MoviePass parent company, Helios & Matheson Analytics, whose stock has declined 98 percent in the last month, said the changes should help reduce costs and cut the company’s monthly burn by roughly 60 percent.

The company said these are the beginnings a long-term growth plan to protect existing subscribers and set the business up for future sustainable growth.

“These changes are meant to protect the longevity of our company and prevent abuse of the service. While no one likes change, these are essential steps to continue providing the most attractive subscription service in the industry,” MoviePass CEO Mitch Lowe said in a statement. “Our community has shown an immense amount of enthusiasm over the past year, and we trust that they will continue to share our vision to reinvigorate the movie industry.”

Of the major changes MoviePass is making, outside of hiking its price, subscribers will now have limited access to first run movies opening on 1,000 or more screens during their first two weeks in theaters, unless the movies are made available on a promotional basis.

MoviePass users complained on Twitter over the weekend when they learned they couldn’t see “Mission: Impossible — Fallout” at most major theater chains. In Los Angeles, the movie was showing at Landmark theaters, which has an exhibition partnership with MoviePass.

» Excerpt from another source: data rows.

(** * A model of [pyutils8ccr.menu]: the paged, key-driven selection menu

    The Python module [src/pyutils8ccr/menu.py] defines [MenuItem],
    [InvalidMenuKeyError] and [PagedMenu].  This file embeds the parts of
    [PagedMenu] that carry state: construction ([__init__] with
    [parse_items]), [get_page_items], [navigate] and the [run] loop.

    Python integers are [Z]; Python [str] values are Stdlib [string]s; the
    exceptions raised by [navigate] and [__init__] (including the
    [TypeError] of [hash] on an unhashable item value) are constructors of
    the result types below.  Python's [print] of [display_page] in [run] only
    writes output and does not change the engine, so it is not modelled. *)

From Stdlib Require Import ZArith List String Ascii Bool Lia.
From Stdlib Require Import DecimalString.
Import ListNotations.

Open Scope Z_scope.

(** ** Python string and list primitives used by the menu *)

(** [str.index(sub)]: the lowest position where [needle] occurs in [hay].
    As in Python, the empty string occurs at position 0 of every string. *)
Fixpoint str_find (hay needle : string) : option nat :=
  if String.prefix needle hay then Some 0%nat
  else match hay with
       | EmptyString => None
       | String _ rest => option_map S (str_find rest needle)
       end.
(** Modelled from the spec: [Context.RoundToIntegralValue] is declared
    outside this file.  The spec says it rounds a decimal numeral "to its
    nearest integral value"; the result is written with scale zero, the
    sign flag is kept, and a tie is rounded away from zero.  A numeral
    that is already integral is returned with the same value. *)
Definition RoundToIntegralValue (x : Decimal) : Decimal :=
  if 0 <=? Exponent x then
    {| Negative := Negative x; Exponent := 0;
       Coeff := Coeff x * 10 ^ Exponent x |}
  else
    let p := 10 ^ (- Exponent x) in
    let q := Coeff x / p in
    let r := Coeff x mod p in
    {| Negative := Negative x; Exponent := 0;
       Coeff := if p <=? 2 * r then q + 1 else q |}.

(** The decimal that holds the integer [n]: magnitude [|n|], scale zero. *)
Definition of_Z (n : Z) : Decimal :=
  {| Negative := n <? 0; Exponent := 0; Coeff := Z.abs n |}.

End apd.

(** ** [adt]: the value model and the evaluation context *)

Module adt.

Local Open Scope Z_scope.

(** *** Kinds *)

(** Modelled from the spec: [adt.Kind] is declared outside this file; the
    spec describes it as a bitset with union [|], intersection and an
    empty set [BottomKind].  One bit per basic kind. *)
Definition Kind : Type := Z.

Definition BottomKind : Kind := 0.
Definition NullKind : Kind := 1.
Definition BoolKind : Kind := 2.
Definition IntKind : Kind := 4.
Definition FloatKind : Kind := 8.
Definition StringKind : Kind := 16.
Definition BytesKind : Kind := 32.
Definition FuncKind : Kind := 64.
Definition ListKind : Kind := 128.
Definition StructKind : Kind := 256.
Definition NumKind : Kind := Z.lor IntKind FloatKind.
Definition TopKind : Kind := 511.

(** *** Failures *)

(** Modelled from the spec: the two severities of [Bottom].  The spec
    writes [Error] for the code that [adt] names [EvalError]. *)
Inductive ErrorCode : Type :=
| EvalError
| IncompleteError.

Definition Position : Type := nat.

(** An error value keeps its source position and its format string.  The
    arguments of the format only feed the rendering of the message and
    are left out. *)
Record Error : Type := mkError
  { ErrPos : Position;
    Format : string }.

Record Bottom : Type := mkBottom
  { Code : ErrorCode;
    Err : Error }.

(** *** Labels *)

(** Modelled from the spec: [adt.Feature] is declared outside this file.
    A label is regular, hidden or a definition; a regular label is either
    a field name or a list index. *)
Inductive FeatureType : Type :=
| StringLabel
| IntLabel
| DefinitionLabel
| HiddenLabel
| HiddenDefinitionLabel.

Record Feature : Type := mkFeature
  { Index : nat;
    Typ : FeatureType }.

Definition IsRegular (f : Feature) : bool :=
  match Typ f with
  | StringLabel | IntLabel => true
  | _ => false
  end.

Definition IsInt (f : Feature) : bool :=
  match Typ f with
  | IntLabel => true
  | _ => false
  end.

(** *** Values *)

(** Graph nodes are referred to by pointer. *)
Definition loc : Type := nat.

Record Num : Type := mkNum
  { K : Kind;
    X : apd.Decimal }.

(** Modelled from the spec: the variants of [adt.Value] that are not graph
    nodes.  [ABasicType] is a bare type such as [string]: a value of a
    known kind that is not concrete. *)
Inductive Atom : Type :=
| ABottom (b : Bottom)
| ANum (n : Num)
| AString (Str : string)
| ABytes (B : list Byte.byte)
| ATop
| ABasicType (k : Kind).

#[warnings="-register-all"] Inductive Value : Type :=
| VAtom (a : Atom)
| VVertex (p : loc)
| VConjunction (Values : list Value).

Coercion VAtom : Atom >-> Value.

(** Expressions: every value is one, and so is a disjunction of
    expressions that are each marked default or not. *)
Inductive Expr : Type :=
| EValue (v : Value)
| DisjunctionExpr (Values : list Disjunct) (HasDefaults : bool)
with Disjunct : Type :=
| mkDisjunct (Val : Expr) (Default : bool).

Coercion EValue : Value >-> Expr.

Definition Environment : Type := unit.

Record Conjunct : Type := mkConjunct
  { Env : option Environment;
    x : Expr }.

Definition MakeRootConjunct (env : option Environment) (e : Expr) : Conjunct :=
  {| Env := env; x := e |}.
(** * translatorapp1: the text pipeline of the translator service

    A shallow embedding of [app/services/file_utils.py],
    [app/services/translator.py] and [app/main.py], and the properties of
    the chunker, the markup codec, the block classifier, the workbook
    renderer and the request handler.

    - Python strings are lists of characters.  A character is an [ascii],
      read as a code point below 256; [len] is [length], and the classes
      [isspace], [isdigit] and [lower] are Python's on that range.
    - Regular expressions are values of [Re.regex], run by a backtracking
      matcher that follows the priorities of Python's [re].
    - Integers ([max_chars], lengths compared with it) are in [Z].
    - The effects of a request, chat completion calls and saved outputs,
      are logged in a [World] threaded through a state and exception
      monad.  What the sources import and do not define (pathlib, the
      extractors' libraries, the chat service, the rendering libraries) is
      a record of [Collaborators]. *)

From Stdlib Require Import Ascii String.
From Stdlib Require Import List ZArith Lia Bool Arith.
From Equations Require Import Equations.
Import ListNotations.
(** The handshake unit as the driver sees it: the number of reads of the
    status register so far and the register writes so far, oldest first. *)
Record ia_state : Type := mk_ia {
  ia_polls : nat;
  ia_writes : list ia_write
}.

Definition ia_csr_write (w : ia_write) (s : ia_state) : ia_state :=
  {| ia_polls := ia_polls s; ia_writes := ia_writes s ++ [w] |}.

(** The result register of the handshake unit: what it holds is decided by
    the hardware, from whatever the driver has done so far. *)
Variable inference_accel_result : ia_state -> Z.

(** [inference_accel_result_read()], a [uint32_t] as the [dot_product_accel]
    and [logistic] result registers are. *)
Definition inference_accel_result_read (s : ia_state) : Z :=
  to_uint32 (inference_accel_result s).

Definition inference_accel_reset (s : ia_state) : ia_state :=
  ia_csr_write (IA_CONTROL 0) (ia_csr_write (IA_CONTROL INFERENCE_ACCEL_CTRL_RESET) s).

Definition inference_accel_init (s : ia_state) : ia_state := inference_accel_reset s.

Definition inference_accel_is_ready (poll : nat) : bool :=
  negb (Z.land (inference_accel_status poll) INFERENCE_ACCEL_STATUS_READY =? 0).

Definition inference_accel_is_busy (poll : nat) : bool :=
  negb (Z.land (inference_accel_status poll) INFERENCE_ACCEL_STATUS_BUSY =? 0).

Definition inference_accel_set_params (weight bias : Q) (s : ia_state) : ia_state :=
  ia_csr_write (IA_BIAS (to_uint32 (FLOAT_TO_FIXED bias)))
    (ia_csr_write (IA_WEIGHT (to_uint32 (FLOAT_TO_FIXED weight))) s).

Definition inference_accel_set_params_fixed (weight_fixed bias_fixed : Z) (s : ia_state)
  : ia_state :=
  ia_csr_write (IA_BIAS (to_uint32 bias_fixed))
    (ia_csr_write (IA_WEIGHT (to_uint32 weight_fixed)) s).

MoviePass said that studios would still be able to partner with the service to promote and make available their major new releases. MoviePass hopes that partnering with studios, exhibitors, brands and other companies, as well as integrating its film finance arm MoviePass Ventures and its production arm MoviePass Films, will help increase its revenue streams.

Seeing as MoviePass pays the full amount for a movie ticket each time a subscriber goes to the theater — and in some major cities the cost of a ticket can balloon to more than $20 — despite only pulling in, now $15 a month per subscriber, the company made its latest changes to stop the bleeding.

Shares of Helios & Matheson, which owns 92 percent of MoviePass, have plummeted roughly 100 percent in the year to date as the company has done everything in it’s power to try to bolster the stock and avoid being delisted on Wall Street.

“Over the past year, we challenged an entrenched industry while maintaining the financially transparent records of a publicly traded company,” Helios & Matheson CEO Ted Farnsworth said in a statement. “We believe that the measures we began rolling out last week will immediately reduce cash burn by 60 percent and will continue to generate lower funding needs in the future.”

Helios & Matheson has poured tens of millions of dollars into the subscription moviegoing service, fueling its booming growth to three million-plus users.

But that subscriber growth has proven costly: The company reported $40 million in MoviePass losses in May, and anticipated that to grow to $45 million in June — with just $18.5 million cash on hand as of May 31.

In an April filing with the Securities and Exchange Commission, Helios & Matheson reported losses of $150 million in 2017, thanks to MoviePass and the lower subscription price launched last August — up from just $7 million in losses the year before.